*How to complete this task:*
Your reply must consist of the data below, reproduced character for character.

*Data:*
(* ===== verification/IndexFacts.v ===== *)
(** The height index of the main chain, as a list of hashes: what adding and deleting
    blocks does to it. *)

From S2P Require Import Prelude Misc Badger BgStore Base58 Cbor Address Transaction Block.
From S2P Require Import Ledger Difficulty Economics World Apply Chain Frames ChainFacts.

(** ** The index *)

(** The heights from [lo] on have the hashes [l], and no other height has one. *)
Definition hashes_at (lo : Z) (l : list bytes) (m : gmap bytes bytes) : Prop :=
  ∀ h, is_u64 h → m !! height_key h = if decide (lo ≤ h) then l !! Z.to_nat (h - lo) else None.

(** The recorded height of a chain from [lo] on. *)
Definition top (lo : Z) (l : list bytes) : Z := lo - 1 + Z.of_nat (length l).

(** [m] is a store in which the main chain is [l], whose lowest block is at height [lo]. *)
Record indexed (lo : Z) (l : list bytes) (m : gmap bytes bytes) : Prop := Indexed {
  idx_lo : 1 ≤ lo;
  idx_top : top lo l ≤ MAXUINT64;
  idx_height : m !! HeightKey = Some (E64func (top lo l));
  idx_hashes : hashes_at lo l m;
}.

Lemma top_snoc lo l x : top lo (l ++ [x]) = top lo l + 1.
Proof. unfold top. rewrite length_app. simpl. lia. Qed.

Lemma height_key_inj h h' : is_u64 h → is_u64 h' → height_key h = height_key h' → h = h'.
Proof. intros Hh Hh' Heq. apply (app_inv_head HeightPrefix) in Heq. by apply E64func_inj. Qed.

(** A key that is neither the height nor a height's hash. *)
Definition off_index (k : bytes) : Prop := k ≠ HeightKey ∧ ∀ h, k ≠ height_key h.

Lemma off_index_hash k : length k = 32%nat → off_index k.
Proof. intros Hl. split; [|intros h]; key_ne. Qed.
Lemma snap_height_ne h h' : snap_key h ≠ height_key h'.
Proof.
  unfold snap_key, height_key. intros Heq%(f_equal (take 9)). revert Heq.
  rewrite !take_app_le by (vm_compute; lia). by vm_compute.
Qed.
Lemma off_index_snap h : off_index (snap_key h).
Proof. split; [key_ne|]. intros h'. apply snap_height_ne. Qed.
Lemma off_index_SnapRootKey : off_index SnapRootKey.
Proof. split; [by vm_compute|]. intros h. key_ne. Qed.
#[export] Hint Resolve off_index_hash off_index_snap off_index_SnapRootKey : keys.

*Task solution:*
(* ===== verification/IndexFacts.v ===== *)
(** The height index of the main chain, as a list of hashes: what adding and deleting
    blocks does to it. *)

From S2P Require Import Prelude Misc Badger BgStore Base58 Cbor Address Transaction Block.
From S2P Require Import Ledger Difficulty Economics World Apply Chain Frames ChainFacts.

(** ** The index *)

(** The heights from [lo] on have the hashes [l], and no other height has one. *)
Definition hashes_at (lo : Z) (l : list bytes) (m : gmap bytes bytes) : Prop :=
  ∀ h, is_u64 h → m !! height_key h = if decide (lo ≤ h) then l !! Z.to_nat (h - lo) else None.

(** The recorded height of a chain from [lo] on. *)
Definition top (lo : Z) (l : list bytes) : Z := lo - 1 + Z.of_nat (length l).

(** [m] is a store in which the main chain is [l], whose lowest block is at height [lo]. *)
Record indexed (lo : Z) (l : list bytes) (m : gmap bytes bytes) : Prop := Indexed {
  idx_lo : 1 ≤ lo;
  idx_top : top lo l ≤ MAXUINT64;
  idx_height : m !! HeightKey = Some (E64func (top lo l));
  idx_hashes : hashes_at lo l m;
}.

Lemma top_snoc lo l x : top lo (l ++ [x]) = top lo l + 1.
Proof. unfold top. rewrite length_app. simpl. lia. Qed.

Lemma height_key_inj h h' : is_u64 h → is_u64 h' → height_key h = height_key h' → h = h'.
Proof. intros Hh Hh' Heq. apply (app_inv_head HeightPrefix) in Heq. by apply E64func_inj. Qed.

(** A key that is neither the height nor a height's hash. *)
Definition off_index (k : bytes) : Prop := k ≠ HeightKey ∧ ∀ h, k ≠ height_key h.

Lemma off_index_hash k : length k = 32%nat → off_index k.
Proof. intros Hl. split; [|intros h]; key_ne. Qed.
Lemma snap_height_ne h h' : snap_key h ≠ height_key h'.
Proof.
  unfold snap_key, height_key. intros Heq%(f_equal (take 9)). revert Heq.
  rewrite !take_app_le by (vm_compute; lia). by vm_compute.
Qed.
Lemma off_index_snap h : off_index (snap_key h).
Proof. split; [key_ne|]. intros h'. apply snap_height_ne. Qed.
Lemma off_index_SnapRootKey : off_index SnapRootKey.
Proof. split; [by vm_compute|]. intros h. key_ne. Qed.
#[export] Hint Resolve off_index_hash off_index_snap off_index_SnapRootKey : keys.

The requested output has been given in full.